"In 1938, the US Navy chose to proceed with the installation of a revolutionary high-temperature, high-pressure steam propulsion system in all of its major warships. This adoption of what had become known as "high steam" was a seminal moment in the career of de facto engineer-in-chief Admiral Harold G. Bowen Sr., head of the US Navys Bureau of Engineering at the time. Postwar scholarship-on the rare occasions that this topic is discussed at all-has lauded this decision, universally asserting that vast improvements in the cruising radius and mechanical durability of Navy warships were critical to the US effort against Japan during World War II. This view of high steam relies almost entirely on the account of Admiral Bowen. His 1954 book Ships, Machinery, and Mossbacks: The Autobiography of a Naval Engineer remains to this day the only easily accessible entryway into the highly complex subject of mid-century military steam propulsion. However, as an officer who found himself marginalized in the aftermath of high steams contentious adoption, Bowen had a clear motive to paint himself as the martyr for a pure cause.

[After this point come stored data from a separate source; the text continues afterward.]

(* ===== verification/WoodburyFull.v ===== *)
(** * WoodburyFull: [woodbury_factor] with its two branches and its output

    [Woodbury.woodbury_factor] is the value the function returns for a
    [dtype] other than [float16].  This file models the whole body, lines
    100-120:

    - the test [low_rank_mat.dtype == torch.float16] (line 112) is the
      field [dtype_is_half] of the class [Precision], which also holds the
      two conversions of the half-precision branch ([.float()] and
      [.type_as], lines 113-115).  The branch converts the [k x k] matrix,
      formed in half precision, and [V] to single precision, calls the
      dense solver there, and converts the result back;
    - the [print] of line 119 is an event [Printed shape diff] in the list
      of outputs the function returns beside its value: the shape of [R]
      and the norm of [shifted_mat @ R - V].  The product and the
      subtraction are computed for the print only, and can raise.

    Theorems: the value of the full function is the value of
    [woodbury_factor]; in exact arithmetic with positive shifts the number
    printed is zero; the result has the shape of [V] in both branches; runs
    in half precision, among them one where the matrix overflows before it
    is converted. *)

From Stdlib Require Import Ring Field ZArith QArith Qcanon Floats Reals.
From S2P Require Import Prelude Scalar ScalarInstances FloatFormats.
From S2P Require Import Tensor TensorOrder Matrix MatrixAlgebra.
From S2P Require Import DenseSolver DenseSolverProofs CholeskyTotal.
From S2P Require Import Woodbury WoodburyProofs WoodburyFactorProofs.

(** ** Precision policy *)

(** The element type [F] of the operands, the type [G] in which the dense
    solver runs, and what line 112 asks of [F]. *)
Class Precision (F G : Type) : Type := {
  (** [low_rank_mat.dtype == torch.float16] *)
  dtype_is_half : bool;
  (** [.float()] *)
  widen : F → G;
  (** [.type_as(low_rank_mat)] *)
  narrow : G → F;
}.

(** Every [dtype] but [float16]: the solver runs in the type itself. *)
Definition full_precision (F : Type) : Precision F F :=
  {| dtype_is_half := false; widen := λ x, x; narrow := λ x, x |}.

#[export] Instance half_precision : Precision half single :=
  {| dtype_is_half := true; widen := to_float; narrow := type_as |}.
#[export] Instance single_precision : Precision single single :=
  full_precision single.
#[export] Instance float_precision : Precision float float :=
  full_precision float.
#[export] Instance Qc_precision : Precision Qc Qc := full_precision Qc.
#[export] Instance R_precision : Precision R R := full_precision R.

(** A conversion applied to every entry of a matrix. *)
Definition mat_cast {A B : Type} (f : A → B) (M : mat A) : mat B :=
  Mat (mrows M) (mcols M) ((λ row : list A, f <$> row) <$> mdata M).

(** ** Output *)

(** What line 119 writes: [R.shape] and the norm of the residual. *)
Record printed (F : Type) : Type := Printed {
  printed_shape : list nat;
  printed_diff : F;
}.
Arguments Printed {F} _ _.
Arguments printed_shape {F} _.
Arguments printed_diff {F} _.

Section full.
Context {F G : Type} `{Scalar F} `{Scalar G}.
Context `{!DenseSolver F} `{!DenseSolver G} `{!Precision F G}.
Implicit Types (V R : mat F) (shift : list F).

#[export] Instance printed_eq_dec : EqDecision (printed F).
Proof. solve_decision. Defined.

(** [A.norm()]: the square root of the sum of the squares of all entries. *)
Definition fro_norm (A : mat F) : F := ssqrt (tsum (ssqr <$> mjoin (mdata A))).

(** Lines 100-120: the value returned and what was printed. *)
Definition woodbury_factor_full (low_rank_mat : mat F) (shift : list F)
    : res (mat F * list (printed F)) :=
  '(inv_shift, scale) ← scaled_inv_shift shift;
  shifted ← shifted_mat low_rank_mat inv_shift scale;
  if dtype_is_half then
    chol ← cholesky (mat_cast widen shifted);
    R ← potrs (mat_cast widen low_rank_mat) chol;
    Val (mat_cast narrow R, [])
  else
    chol ← cholesky shifted;
    R ← potrs low_rank_mat chol;
    prod ← matmul shifted R;
    diff ← bop ssub prod low_rank_mat;
    Val (R, [Printed [mrows R; mcols R] (fro_norm diff)]).

(** The residual whose norm is printed, entry by entry. *)
Definition residual_t V shift R : mat F :=
  mat_tab (mrows V) (mcols V) (λ i j,
    ssum (mrows V) (λ l, mget (shifted_t V shift) i l ⊗ mget R l j)
    ⊖ mget V i j).

Lemma mat_cast_wf {A B : Type} (f : A → B) (M : mat A) :
  mat_wf M → mat_wf (mat_cast f M).
Proof.
  intros [Hr Hc]. split; simpl; [by rewrite length_fmap|].
  apply Forall_fmap. eapply Forall_impl; [done|].
  intros row Hrow. simpl. by rewrite length_fmap.
Qed.

(** ** The branch for every [dtype] but [float16] *)

(** The value returned is the one of [woodbury_factor], and one line is
    printed: the shape of [V] and the norm of the residual. *)
Lemma woodbury_factor_full_plain V shift R :
  dtype_is_half = false →
  mat_wf V → length shift = mcols V → 0 < mcols V →
  woodbury_factor V shift = Val R →
  mrows R = mrows V → mcols R = mcols V →
  woodbury_factor_full V shift
  = Val (R, [Printed [mrows V; mcols V] (fro_norm (residual_t V shift R))]).
Proof.
  intros Hd HV Hs Hn. rewrite woodbury_factor_total by done.
  intros (C&HC&HR)%bind_Val Hr Hc. unfold woodbury_factor_full.
  rewrite scaled_inv_shift_total by lia. res_simpl.
  rewrite shifted_mat_total by (done || by rewrite length_inv_shift_t).
  res_simpl. rewrite Hd. fold (shifted_t V shift). rewrite HC. res_simpl.
  rewrite HR. res_simpl.
  rewrite (matmul_dims _ _ (mrows V) (mrows V) (mcols V)) by done. res_simpl.
  rewrite (bop_same_dims _ _ _ (mrows V) (mcols V)) by done. res_simpl.
  rewrite Hr, Hc. do 5 f_equal. apply mat_tab_ext. intros i j Hi Hj.
  by rewrite mget_mat_tab.
Qed.

(** When [woodbury_factor] raises, so does the full function, with the same
    exception. *)
Lemma woodbury_factor_full_Raise V shift e :
  dtype_is_half = false →
  woodbury_factor V shift = Raise e → woodbury_factor_full V shift = Raise e.
Proof.
  intros Hd. unfold woodbury_factor, woodbury_factor_full. rewrite Hd.
  destruct (scaled_inv_shift shift) as [[d a]|]; res_simpl;
    [|by intros [= ->]].
  destruct (shifted_mat V d a) as [M|]; res_simpl; [|by intros [= ->]].
  destruct (cholesky M) as [C|]; res_simpl; [|by intros [= ->]].
  intros ->. by res_simpl.
Qed.
End full.

(** ** The number printed, in exact arithmetic *)

Section exact.
Context {F : Type} `{ExactSqrt F}.
Implicit Types (V R : mat F) (shift : list F).

Add Field woodbury_full_field : ef_field.

Lemma fro_norm_zero r c (f : nat → nat → F) :
  (∀ i j, i < r → j < c → f i j = szero) →
  fro_norm (mat_tab r c f) = szero.
Proof.
  intros Hf. unfold fro_norm. rewrite tsum_zero; [apply es_sqrt_zero|].
  apply Forall_fmap, Forall_forall. intros v Hv. simpl.
  apply list_elem_of_join in Hv as (row&Hv&Hrow).
  apply list_elem_of_fmap in Hrow as (i&->&[_ Hi]%elem_of_seq).
  apply list_elem_of_fmap in Hv as (j&->&[_ Hj]%elem_of_seq).
  rewrite Hf by lia. unfold ssqr. ring.
Qed.

(** The residual of an exact solution is the zero matrix. *)
Lemma residual_t_zero V shift R :
  mat_wf V → matmul (shifted_t V shift) R = Val V →
  fro_norm (residual_t V shift R) = szero.
Proof.
  intros HV HMR. apply fro_norm_zero. intros i j Hi Hj.
  assert (mrows R = mrows V) as Hr by (unfold matmul in HMR; by case_decide).
  destruct (matmul_shape _ _ _ HMR) as (_&_&Hc).
  rewrite matmul_Val in HMR by done. injection HMR as HMR.
  pose proof (f_equal (λ A, mget A i j) HMR) as E. cbv beta in E.
  rewrite mget_mat_tab in E by (simpl; lia). simpl in E. rewrite <-E. ring.
Qed.

(** C35.  In exact arithmetic, with positive shifts and the Cholesky solver,
    the full function returns the factor of [woodbury_factor] and prints
    the shape of [V] and a residual of zero. *)
Theorem printed_residual_zero V shift :
  mat_wf V → length shift = mcols V → 0 < mcols V →
  Forall (λ s, szero ≺ s) shift →
  ∃ R, woodbury_factor V shift = Val R ∧
       woodbury_factor_full (Precision0 := full_precision F) V shift
       = Val (R, [Printed [mrows V; mcols V] szero]).
Proof.
  intros HV Hs Hn Hpos.
  destruct (woodbury_factor_is_Val V shift) as [R HR]; [done..|].
  destruct (woodbury_factor_solves V shift R) as (HwR&Hr&Hc&HMR); [done..|].
  exists R. split; [done|].
  rewrite (woodbury_factor_full_plain V shift R) by done.
  by rewrite residual_t_zero.
Qed.
End exact.

(** ** The shape of the result, in both branches *)

Section shape.
Context {F G : Type} `{Scalar F} `{Scalar G} `{!Precision F G}.
Implicit Types (V R : mat F) (shift : list F).

(** C34.  With the Cholesky solver, whatever the element types: when the
    full function returns, its result is a well-formed matrix of the shape
    of [V], and it has printed one line, or none in half precision. *)
Theorem woodbury_factor_full_shape V shift R out :
  woodbury_factor_full V shift = Val (R, out) →
  mat_wf R ∧ mrows R = mrows V ∧ mcols R = mcols V
  ∧ length out = (if dtype_is_half then 0 else 1).
Proof.
  unfold woodbury_factor_full.
  intros ([d a]&_&(M&_&Hrest)%bind_Val)%bind_Val.
  destruct dtype_is_half.
  - apply bind_Val in Hrest as (C&_&(R'&HR'&[= <- <-])%bind_Val).
    destruct (chol_solve_shape _ _ _ HR') as (Hwf&Hr&Hc).
    split; [by apply mat_cast_wf|done].
  - apply bind_Val in Hrest as (C&_&(R'&HR'&Hrest)%bind_Val).
    apply bind_Val in Hrest as (P&_&(D&_&[= <- <-])%bind_Val).
    by destruct (chol_solve_shape _ _ _ HR') as (Hwf&Hr&Hc).
Qed.
End shape.

(** ** Runs in half and in single precision *)

Definition V23h : mat half :=
  Mat 2 3 [[fp_of_Z 1 0; fp_of_Z 0 0; fp_of_Z 0 0];
           [fp_of_Z 0 0; fp_of_Z 1 0; fp_of_Z 0 0]].

(** [V = (300, 0)], whose square exceeds the largest half-precision number,
    65504. *)
Definition V12h : mat half := Mat 1 2 [[fp_of_Z 300 0; fp_of_Z 0 0]].
Definition V12s : mat single := Mat 1 2 [[fp_of_Z 300 0; fp_of_Z 0 0]].

Lemma printed_residual_zero_witness :
  ∃ R, woodbury_factor V23r shift3r = Val R ∧
       woodbury_factor_full (Precision0 := full_precision _) V23r shift3r
       = Val (R, [Printed [2; 3] szero]).
Proof.
  apply (printed_residual_zero V23r shift3r);
    [exact V23r_wf|done|simpl; lia|exact shift3r_pos].
Defined.

Definition shift3h : list half := [fp_of_Z 3 0; fp_of_Z 3 0; fp_of_Z 3 0].

(** [V23h / 4]. *)
Definition R23h : mat half :=
  Mat 2 3 [[fp_of_Z 1 (-2); fp_of_Z 0 0; fp_of_Z 0 0];
           [fp_of_Z 0 0; fp_of_Z 1 (-2); fp_of_Z 0 0]].

(** For [V = [[1,0,0],[0,1,0]]] and the shift 3 in half precision the
    matrix factored is [4 I] and the factor is [V / 4]; nothing is
    printed. *)
Example run_half_factor : woodbury_factor_full V23h shift3h = Val (R23h, []).
Proof. vm_compute. reflexivity. Qed.

Lemma woodbury_factor_full_shape_witness :
  mat_wf R23h ∧ mrows R23h = mrows V23h ∧ mcols R23h = mcols V23h
  ∧ length ([] : list (printed half)) = 0.
Proof.
  exact (woodbury_factor_full_shape V23h shift3h R23h [] run_half_factor).
Defined.

(** The conversion of line 113 comes after the [k x k] matrix was
    formed in half precision (lines 108-109): for [V = (300, 0)] the entry
    [300 * 300 + 1] is already infinite, the solver divides by infinity,
    and the function returns the zero matrix without raising.  In single
    precision the same input gives [300 / 90001], which half precision
    can hold. *)
Example half_factor_overflow :
  woodbury_factor_full V12h [fp_of_Z 1 0; fp_of_Z 1 0]
  = Val (Mat 1 2 [[fp_of_Z 0 0; fp_of_Z 0 0]], [])
  ∧ (∃ R out, woodbury_factor_full V12s [fp_of_Z 1 0; fp_of_Z 1 0]
              = Val (R, out)
      ∧ type_as (mget R 0 0) = fp_of_Z 1748 (-19)).
Proof. split; [by vm_compute|]. eexists _, _. by vm_compute. Qed.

A complete reliance on his partisan account of high steam technology thus poses significant problems for modern scholarship, and especially for the promises and pitfalls of naval engineering now and in the century to come. Too Far on a Whim argues that while high-steam developments did improve the endurance of Navy warships, faulty operational assumptions by Bowen and his bureau meant that the system often failed to achieve more than two-thirds the endurance expected once war broke out. This shortfall rendered the carefully compiled data upon which all warship movements were planned utterly useless. To make matters worse, the improvements that were achieved were accompanied by substantial production and training problems that dangerously snowballed after 1940. High-steam propulsion is therefore not only a critically overlooked factor in American naval history, but also an example of technological progressivism gone awry. Throughout the 1930s, there was little consideration given to either the situational nature of the advantages the new system offered or its far-reaching administrative consequences. This was in large part due to the increasing complexity of these technological systems, which by the early 20th century had moved beyond the comprehension of non-specialists. The result was that experts like Admiral Bowen, who were relied upon to help leaders make important design and policy decisions, found themselves wielding tremendous power and influence that far exceeded their official limits.
This story of the American high-steam system is thus a powerful cautionary tale for us today"--.